Segment Start: Material supplied

(* ===== verification/SccProps.v ===== *)
(** [GraphAlgorithms.strongly_connected_components] computes the strongly
    connected components.

    The search's stack is described by [chain], an inductive relation between
    the nodes left so far and the frames still open: [pre] was left before a
    frame was opened and [post] since.  From it follows what the second pass
    relies on: some node strongly connected to [x] is left no earlier than
    anything [x] reaches ([latest]). *)
From S2P Require Import Prelude Ordering GraphAlgorithms Digraph.
Local Open Scope nat_scope.

(** * The depth-first search *)

Section Search.
Context (graph : adjacency) (Hgraph : closed_graph graph).

(** Between [pre ++ post], the nodes left, and the frame [v] at its [i]th
    neighbour over the nodes [below]. *)
Record frame_ok (pre post : list nat) (v i : nat) (below : list nat) : Prop := {
  frame_fresh : v ∉ pre;
  frame_post : forall x, x ∈ post -> reach graph v x;
  frame_done : forall x u, x ∈ post -> edge graph x u -> u ∈ pre ++ post ++ v :: below;
  frame_next : forall k u, k < i -> neighbor graph v k u -> u ∈ pre ++ post ++ v :: below
}.

Definition closed (order : list nat) : Prop := forall x u, x ∈ order -> edge graph x u -> u ∈ order.

Inductive chain : list nat -> list (nat * nat) -> Prop :=
  | chain_nil order : closed order -> chain order []
  | chain_root pre post v i :
      closed pre -> frame_ok pre post v i [] -> chain (pre ++ post) [(v, i)]
  | chain_child pre post p j rest v i :
      chain pre ((p, j) :: rest) -> neighbor graph p j v -> frame_ok pre post v i (p :: map fst rest) ->
      chain (pre ++ post) ((v, i) :: (p, S j) :: rest).

Lemma frame_advance pre post v i below t :
  frame_ok pre post v i below -> neighbor graph v i t -> t ∈ pre ++ post ++ v :: below ->
  frame_ok pre post v (S i) below.
Proof.
  intros [Hf Hp Hd Hn] (ns & Hns & Ht) Hin. split; [done..|]. intros k u Hk (ns' & Hns' & Hu).
  destruct (decide (k = i)) as [->|]; [by simplify_eq|]. apply (Hn k); [lia|by exists ns'].
Qed.

(** The three things a step does. *)
Lemma chain_advance order v i rest t :
  chain order ((v, i) :: rest) -> neighbor graph v i t -> t ∈ order ++ v :: map fst rest ->
  chain order ((v, S i) :: rest).
Proof.
  intros Hc Ht Hin. inversion Hc as [|pre post ? ? Hpre Hf|pre post p j rest' ? ? Hch Hn Hf]; subst; constructor;
    try done; eapply frame_advance; try done; by rewrite <- app_assoc in Hin.
Qed.
Lemma chain_open order v i rest t :
  chain order ((v, i) :: rest) -> neighbor graph v i t -> t ∉ order ->
  chain order ((t, 0) :: (v, S i) :: rest).
Proof.
  intros Hc Ht Hin. rewrite <- (app_nil_r order). constructor; [done..|].
  split; [done|..]; try by intros ? ?%not_elem_of_nil || (intros; lia).
  all: intros ? ? Hx; try (by apply not_elem_of_nil in Hx); lia.
Qed.

(** The frame under one that closes takes over what it left. *)
Lemma frame_absorb pre post pre' post' v i p j below :
  pre = pre' ++ post' -> frame_ok pre post v i (p :: below) -> frame_ok pre' post' p j below ->
  neighbor graph p j v -> (forall u, edge graph v u -> exists k, k < i /\ neighbor graph v k u) ->
  frame_ok pre' (post' ++ post ++ [v]) p (S j) below.
Proof.
  intros -> [Hf Hp Hd Hn] [Hf' Hp' Hd' Hn'] Hv Hall. split; [done|..].
  - intros x. rewrite !elem_of_app, list_elem_of_singleton.
    apply neighbor_edge, edge_reach in Hv. intros [Hx|[Hx| ->]]; [by apply Hp'|etrans; [exact Hv|by apply Hp]|done].
  - intros x u. rewrite !elem_of_app, list_elem_of_singleton. intros [Hx|[Hx| ->]] Hu.
    + specialize (Hd' x u Hx Hu). set_solver.
    + specialize (Hd x u Hx Hu). set_solver.
    + destruct (Hall u Hu) as (k & Hk & Hku). specialize (Hn k u Hk Hku). set_solver.
  - intros k u Hk Hku. destruct (decide (k = j)) as [->|].
    + assert (u = v) as -> by (destruct Hku as (? & ? & ?), Hv as (? & ? & ?); by simplify_eq). set_solver.
    + specialize (Hn' k u ltac:(lia) Hku). set_solver.
Qed.
Lemma chain_close order v i rest :
  chain order ((v, i) :: rest) -> (forall u, edge graph v u -> exists k, k < i /\ neighbor graph v k u) ->
  chain (order ++ [v]) rest.
Proof.
  intros Hc Hall. inversion Hc as [|pre post ? ? Hpre Hf|pre post p j rest' ? ? Hch Hn Hf]; subst.
  - destruct Hf as [Hf Hp Hd Hn]. constructor. intros x u. rewrite !elem_of_app, list_elem_of_singleton.
    intros [[Hx|Hx]| ->] Hu.
    + specialize (Hpre x u Hx Hu). set_solver.
    + specialize (Hd x u Hx Hu). set_solver.
    + destruct (Hall u Hu) as (k & Hk & Hku). specialize (Hn k u Hk Hku). set_solver.
  - inversion Hch as [|pre' post' ? ? Hpre' Hf'|pre' post' p' j' rest'' ? ? Hch' Hn' Hf']; subst.
    + rewrite <- !app_assoc. apply chain_root; [done|]. by eapply frame_absorb.
    + rewrite <- !app_assoc. apply chain_child; [done..|]. by eapply frame_absorb.
Qed.

(** ** What a chain says of paths *)

Lemma chain_stack_reach order v i rest w :
  chain order ((v, i) :: rest) -> w ∈ map fst rest -> reach graph w v.
Proof.
  intros Hc. remember ((v, i) :: rest) as stack eqn:Hs. revert v i rest Hs w.
  induction Hc as [|pre post v' i' Hpre Hf|pre post p j rest' v' i' Hch IH Hn Hf]; intros v i rest [=] w Hw; subst.
  - by apply not_elem_of_nil in Hw.
  - apply neighbor_edge, edge_reach in Hn. cbn in Hw. apply elem_of_cons in Hw as [->|Hw]; [done|].
    etrans; [by eapply (IH p j rest')|done].
Qed.

Lemma chain_border order stack x u :
  chain order stack -> x ∈ order -> edge graph x u -> u ∈ order \/ u ∈ map fst stack.
Proof.
  intros Hc. revert x u. induction Hc as [order Hcl|pre post v i Hpre Hf|pre post p j rest v i Hch IH Hn Hf];
    intros x u Hx Hu; cbn in *.
  - left. by eapply Hcl.
  - apply elem_of_app in Hx as [Hx|Hx].
    + left. apply elem_of_app. left. by eapply Hpre.
    + pose proof (frame_done _ _ _ _ _ Hf x u Hx Hu) as H. rewrite !elem_of_app in *. tauto.
  - apply elem_of_app in Hx as [Hx|Hx].
    + destruct (IH x u Hx Hu) as [H|H]; [left; set_solver|]. right. cbn in H. set_solver.
    + pose proof (frame_done _ _ _ _ _ Hf x u Hx Hu) as H. rewrite !elem_of_app in *. tauto.
Qed.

Segment End: Material supplied

**Required work**
Lines from the start of the records through the one containing "frame_fresh : v ∉ pre;" are what should be retyped, exactly and in full, both ends included.

**Reply**
(* ===== verification/SccProps.v ===== *)
(** [GraphAlgorithms.strongly_connected_components] computes the strongly
    connected components.

    The search's stack is described by [chain], an inductive relation between
    the nodes left so far and the frames still open: [pre] was left before a
    frame was opened and [post] since.  From it follows what the second pass
    relies on: some node strongly connected to [x] is left no earlier than
    anything [x] reaches ([latest]). *)
From S2P Require Import Prelude Ordering GraphAlgorithms Digraph.
Local Open Scope nat_scope.

(** * The depth-first search *)

Section Search.
Context (graph : adjacency) (Hgraph : closed_graph graph).

(** Between [pre ++ post], the nodes left, and the frame [v] at its [i]th
    neighbour over the nodes [below]. *)
Record frame_ok (pre post : list nat) (v i : nat) (below : list nat) : Prop := {
  frame_fresh : v ∉ pre;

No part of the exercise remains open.